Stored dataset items
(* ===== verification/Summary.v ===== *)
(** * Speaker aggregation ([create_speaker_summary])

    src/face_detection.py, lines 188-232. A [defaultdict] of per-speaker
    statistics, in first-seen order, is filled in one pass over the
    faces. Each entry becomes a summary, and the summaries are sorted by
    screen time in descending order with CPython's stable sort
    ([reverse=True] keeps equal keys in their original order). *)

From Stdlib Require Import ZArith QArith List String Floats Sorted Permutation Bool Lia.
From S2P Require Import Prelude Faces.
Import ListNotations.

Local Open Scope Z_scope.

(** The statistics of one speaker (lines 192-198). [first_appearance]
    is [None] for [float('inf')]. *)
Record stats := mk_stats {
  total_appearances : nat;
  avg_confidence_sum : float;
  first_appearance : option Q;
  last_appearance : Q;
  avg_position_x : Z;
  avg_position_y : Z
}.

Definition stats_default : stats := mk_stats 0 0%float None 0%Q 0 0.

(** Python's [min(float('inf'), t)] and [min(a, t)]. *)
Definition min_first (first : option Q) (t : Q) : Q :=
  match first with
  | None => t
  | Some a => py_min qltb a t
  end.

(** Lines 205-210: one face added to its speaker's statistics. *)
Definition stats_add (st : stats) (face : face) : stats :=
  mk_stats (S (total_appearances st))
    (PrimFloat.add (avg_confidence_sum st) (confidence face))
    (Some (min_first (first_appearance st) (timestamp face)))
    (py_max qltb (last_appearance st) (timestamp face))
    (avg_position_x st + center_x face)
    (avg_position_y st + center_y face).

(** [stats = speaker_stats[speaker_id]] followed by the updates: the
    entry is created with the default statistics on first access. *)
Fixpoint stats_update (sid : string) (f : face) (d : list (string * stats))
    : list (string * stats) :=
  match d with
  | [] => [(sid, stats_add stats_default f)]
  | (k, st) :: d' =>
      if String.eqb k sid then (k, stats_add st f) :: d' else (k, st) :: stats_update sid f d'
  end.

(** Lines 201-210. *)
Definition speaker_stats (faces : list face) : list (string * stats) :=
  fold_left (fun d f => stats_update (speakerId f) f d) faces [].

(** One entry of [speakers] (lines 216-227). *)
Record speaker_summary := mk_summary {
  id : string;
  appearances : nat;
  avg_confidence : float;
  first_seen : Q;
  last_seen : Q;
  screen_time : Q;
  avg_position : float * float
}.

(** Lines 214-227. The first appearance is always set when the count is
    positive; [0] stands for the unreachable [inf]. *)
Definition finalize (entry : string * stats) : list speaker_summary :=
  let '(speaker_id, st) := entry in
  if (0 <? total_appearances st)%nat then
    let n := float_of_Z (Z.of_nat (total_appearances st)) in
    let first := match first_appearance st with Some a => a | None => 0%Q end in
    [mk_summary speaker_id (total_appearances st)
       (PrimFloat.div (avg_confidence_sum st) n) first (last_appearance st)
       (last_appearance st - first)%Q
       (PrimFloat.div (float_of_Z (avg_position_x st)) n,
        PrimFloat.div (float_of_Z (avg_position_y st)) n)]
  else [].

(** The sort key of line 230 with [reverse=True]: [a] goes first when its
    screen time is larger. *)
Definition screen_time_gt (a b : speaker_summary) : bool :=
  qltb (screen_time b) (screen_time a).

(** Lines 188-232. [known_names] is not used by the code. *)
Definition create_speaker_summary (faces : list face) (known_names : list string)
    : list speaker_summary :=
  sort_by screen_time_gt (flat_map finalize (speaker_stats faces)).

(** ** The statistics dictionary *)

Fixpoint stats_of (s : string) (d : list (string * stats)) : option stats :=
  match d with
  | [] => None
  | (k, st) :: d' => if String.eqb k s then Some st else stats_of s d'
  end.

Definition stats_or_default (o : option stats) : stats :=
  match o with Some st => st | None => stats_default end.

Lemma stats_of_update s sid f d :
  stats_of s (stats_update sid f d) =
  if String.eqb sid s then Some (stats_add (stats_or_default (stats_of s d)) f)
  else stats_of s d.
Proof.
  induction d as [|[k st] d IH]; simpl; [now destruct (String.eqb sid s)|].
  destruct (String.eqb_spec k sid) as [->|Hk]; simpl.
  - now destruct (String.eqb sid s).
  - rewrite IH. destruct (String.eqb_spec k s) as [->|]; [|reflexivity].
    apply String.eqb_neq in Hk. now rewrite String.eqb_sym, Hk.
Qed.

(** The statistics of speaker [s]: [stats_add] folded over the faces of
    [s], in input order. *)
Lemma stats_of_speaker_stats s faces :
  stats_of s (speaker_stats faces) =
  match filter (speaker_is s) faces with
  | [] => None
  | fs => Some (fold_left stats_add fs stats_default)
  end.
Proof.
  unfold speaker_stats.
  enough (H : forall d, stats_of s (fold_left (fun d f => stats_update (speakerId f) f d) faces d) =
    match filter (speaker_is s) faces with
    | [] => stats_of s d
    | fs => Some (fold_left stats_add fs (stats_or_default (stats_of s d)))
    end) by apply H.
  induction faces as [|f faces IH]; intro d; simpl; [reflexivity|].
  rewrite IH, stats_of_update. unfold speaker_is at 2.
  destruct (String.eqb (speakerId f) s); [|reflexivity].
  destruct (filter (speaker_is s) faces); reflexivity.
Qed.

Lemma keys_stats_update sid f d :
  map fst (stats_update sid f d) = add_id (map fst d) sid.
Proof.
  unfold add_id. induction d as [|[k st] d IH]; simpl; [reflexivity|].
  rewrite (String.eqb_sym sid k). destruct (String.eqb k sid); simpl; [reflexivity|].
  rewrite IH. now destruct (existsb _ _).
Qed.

---

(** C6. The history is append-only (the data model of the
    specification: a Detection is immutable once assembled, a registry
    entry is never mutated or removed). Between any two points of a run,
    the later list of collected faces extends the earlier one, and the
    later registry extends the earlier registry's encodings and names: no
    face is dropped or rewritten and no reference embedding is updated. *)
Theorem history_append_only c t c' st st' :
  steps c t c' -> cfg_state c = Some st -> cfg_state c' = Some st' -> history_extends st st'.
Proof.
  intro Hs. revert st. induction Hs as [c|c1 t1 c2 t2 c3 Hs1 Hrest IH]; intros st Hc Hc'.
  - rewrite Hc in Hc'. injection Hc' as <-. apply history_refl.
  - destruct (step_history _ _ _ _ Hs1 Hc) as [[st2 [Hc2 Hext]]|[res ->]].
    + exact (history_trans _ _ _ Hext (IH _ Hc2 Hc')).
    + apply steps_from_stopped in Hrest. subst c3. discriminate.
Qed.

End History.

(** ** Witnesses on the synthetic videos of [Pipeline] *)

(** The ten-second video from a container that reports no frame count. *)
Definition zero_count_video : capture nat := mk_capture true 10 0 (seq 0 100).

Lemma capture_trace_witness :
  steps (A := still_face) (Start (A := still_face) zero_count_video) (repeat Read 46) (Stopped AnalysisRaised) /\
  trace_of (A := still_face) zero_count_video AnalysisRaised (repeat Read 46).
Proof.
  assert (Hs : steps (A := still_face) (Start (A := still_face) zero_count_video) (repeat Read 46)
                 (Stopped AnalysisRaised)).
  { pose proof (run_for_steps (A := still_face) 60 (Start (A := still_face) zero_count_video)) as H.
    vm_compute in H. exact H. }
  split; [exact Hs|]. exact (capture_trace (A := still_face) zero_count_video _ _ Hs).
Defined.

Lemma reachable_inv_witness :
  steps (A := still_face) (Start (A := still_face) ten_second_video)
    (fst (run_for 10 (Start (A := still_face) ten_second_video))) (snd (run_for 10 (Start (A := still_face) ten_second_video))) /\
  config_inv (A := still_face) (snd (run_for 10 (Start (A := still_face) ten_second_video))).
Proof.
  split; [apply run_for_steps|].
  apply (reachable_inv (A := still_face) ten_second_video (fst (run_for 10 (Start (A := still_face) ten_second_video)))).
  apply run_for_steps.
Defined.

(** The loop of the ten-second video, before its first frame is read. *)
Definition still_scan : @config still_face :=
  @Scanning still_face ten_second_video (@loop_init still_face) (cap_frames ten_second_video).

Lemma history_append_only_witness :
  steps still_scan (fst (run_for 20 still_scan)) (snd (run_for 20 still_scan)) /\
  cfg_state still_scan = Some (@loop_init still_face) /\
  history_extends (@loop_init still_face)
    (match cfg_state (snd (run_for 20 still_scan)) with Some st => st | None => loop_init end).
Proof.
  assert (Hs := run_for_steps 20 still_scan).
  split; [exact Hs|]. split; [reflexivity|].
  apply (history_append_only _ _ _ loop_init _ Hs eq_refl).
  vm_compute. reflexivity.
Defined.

● **WHAT IS BEING ASKED**: Count how many lines above hold the word "filter", then reply with that number alone.

● **EXERCISE ANSWER**: 3